Lemma content_length_nonneg text n : content_length_value text = Some n → 0 <= n.
Proof using. unfold content_length_value. destruct (bool_decide _); [done|]. by apply decimal_u64_nonneg. Qed.

Lemma waiting_set_timers ph p t received granted ops ws :
  waiting ph p received granted ops ws → waiting ph (set_timers p t) received granted ops ws.
Proof using. intros []; by split. Qed.

Lemma reject_ok ph q reason : turn_ok ph [] 0 [] [] (mkTurn q [] (Reject reason)).
Proof using. unfold turn_ok, left_ok. cbn. split_and!; try done; [constructor|lia|by right]. Qed.

Lemma fixed_response_head_ok p event hs received granted ops ws : waiting Phase_open p received granted ops ws →
  0 <= fixed_body_size event → turn_ok Phase_head received granted ops ws (fixed_response_head event hs p).
Proof using.
  intros [_ (-> & -> & -> & ->) (Hr & Hf) (Hw & He) (Hq & Hn & Hk & Hc)] Hsize. unfold fixed_response_head.
  assert (turn_ok Phase_head [] 0 [] []
            (mkTurn (set_fixed p (mkFixedPart (Some (mkFixedResponse (event_status event) hs [])) (fixed_body_size event) 0))
               [] Continue)) as Hok.
  { right. left. split; project; try done. eexists. split; [done|]. split; [by destruct (head_only (flags p))|done]. }
  destruct (first_field _ hs) as [text|]; [|done]. destruct (content_length_value text) as [v|]; [|apply reject_ok].
  destruct (v =? fixed_body_size event); [done|apply reject_ok].
Qed.

Lemma stream_response_head_ok p event hs received granted ops ws : waiting Phase_open p received granted ops ws →
  turn_ok Phase_head received granted ops ws (stream_response_head limits event hs p).
Proof using frame_ok.
  intros [_ (-> & -> & -> & ->) (Hr & Hf) (Hw & He) (Hq & Hn & Hk & Hc)].
  unfold stream_response_head.
  assert (∀ chunked known remaining,
    match declared_length hs with Some n => known = true ∧ remaining = n ∧ 0 <= n | None => known = false end →
    let p' := set_stream p (mkStreamPart (Some (mkStreamResponse (event_status event) hs chunked true)) (outgoing (stream p))
                 (body_queue (stream p)) (body_queue_bytes (stream p)) (outgoing_credit_returned_early (stream p)) known
                 remaining (pending_response_credit (stream p))) in
    turn_ok Phase_head [] 0 [] []
      (mkTurn (arm_write_timer limits (set_writing p' true)) [Write (Send_head (event_status event) hs chunked)] Continue)) as Hok.
  { intros chunked known remaining Hdecl. cbn zeta. unfold turn_ok. project.
    cbn [writes omap grants fold_right map op_of app]. right. right.
    destruct (bool_dec (head_only (flags p)) true) as [Hh|Hh%not_true_is_false].
    - left. unfold arm_write_timer. destruct (_ =? 0); split; project; rewrite ?Hc;
        first [done|apply credit_small_0|by right|by eauto].
    - right. apply s_head with (event_status event) hs chunked; unfold arm_write_timer; destruct (_ =? 0); try done.
      all: split; project; try done; rewrite ?Hq, ?Hc; try done; try apply credit_small_0.
      all: try apply block_limit_nil; try apply Forall_nil_2.
      all: try (change (queue_early []) with 0; unfold kEarlyCreditWindow; lia).
      all: destruct (declared_length hs); [|done]; destruct Hdecl as (-> & -> & ?).
      all: change (zlen (List.concat (@nil bytes))) with 0; split_and!; [done|lia|done]. }
  unfold declared_length in Hok. destruct (first_field _ hs) as [text|]; [|by apply Hok].
  destruct (content_length_value text) as [v|] eqn:Ev; [|apply reject_ok]. apply Hok. split_and!; [done..|]. by eapply content_length_nonneg.
Qed.

Lemma on_response_head_ok p cors streaming event received granted ops ws : waiting Phase_open p received granted ops ws →
  0 <= fixed_body_size event →
  turn_ok Phase_head received granted ops ws (on_response_head limits cors streaming event p).1.
Proof using frame_ok.
  intros Hw Hsize. assert (∀ q reason, turn_ok Phase_head received granted ops ws (mkTurn q [] (Reject reason))) as Hrej.
  { intros q reason. destruct Hw as [_ (-> & -> & -> & ->) _ _ _]. apply reject_ok. }
  unfold on_response_head. destruct (_ || _); [apply Hrej|].
  destruct (sanitize_response_headers _) as [hs|]; [|apply Hrej].
  assert (∀ q n, (if is_sse hs then acquire_streaming_permit limits streaming p else Some (p, streaming)) = Some (q, n) →
    waiting Phase_open q received granted ops ws) as Hq.
  { intros q n. unfold acquire_streaming_permit. destruct (is_sse hs); [|by intros [= <- <-]].
    destruct (_ =? 0); [by intros [= <- <-]|]. destruct (_ <=? _); [done|]. intros [= <- <-]. by apply waiting_set_timers. }
  destruct (if is_sse hs then _ else _) as [[q n]|]; [|apply Hrej]. specialize (Hq q n eq_refl).
  assert (waiting Phase_open (set_head_only q (bool_decide (method (line q) = bs "HEAD"))) received granted ops ws) as Hq'.
  { destruct Hq; by split. }
  cbn [fst]. destruct (fixed_body event); [by apply fixed_response_head_ok|by apply stream_response_head_ok].
Qed.

Lemma live_set_timers ph p t received granted ops ws :
  live ph p received granted ops ws → live ph (set_timers p t) received granted ops ws.
Proof using.
  intros [[]|[[]|[[]|H]]]; [left|right; left|right; right; left|right; right; right]; [by split..|].
  destruct H as [? ? ? ? ? [] | ? ? ? ? [] | ? ? ? ? ? [] | ? ? ? ? ? []];
    [eapply s_idle|eapply s_head|eapply s_block|eapply s_end]; try done; by split.
Qed.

====================

== PROBLEM REQUIREMENTS ==
Copy, exactly and only, the lines above that begin with the one containing "Proof using. intros []; by split. Qed." and finish with the one containing "assert (turn_ok Phase_head [] 0 [] []".

== TASK OUTPUT ==
Proof using. intros []; by split. Qed.

Lemma reject_ok ph q reason : turn_ok ph [] 0 [] [] (mkTurn q [] (Reject reason)).
Proof using. unfold turn_ok, left_ok. cbn. split_and!; try done; [constructor|lia|by right]. Qed.

Lemma fixed_response_head_ok p event hs received granted ops ws : waiting Phase_open p received granted ops ws →
  0 <= fixed_body_size event → turn_ok Phase_head received granted ops ws (fixed_response_head event hs p).
Proof using.
  intros [_ (-> & -> & -> & ->) (Hr & Hf) (Hw & He) (Hq & Hn & Hk & Hc)] Hsize. unfold fixed_response_head.
  assert (turn_ok Phase_head [] 0 [] []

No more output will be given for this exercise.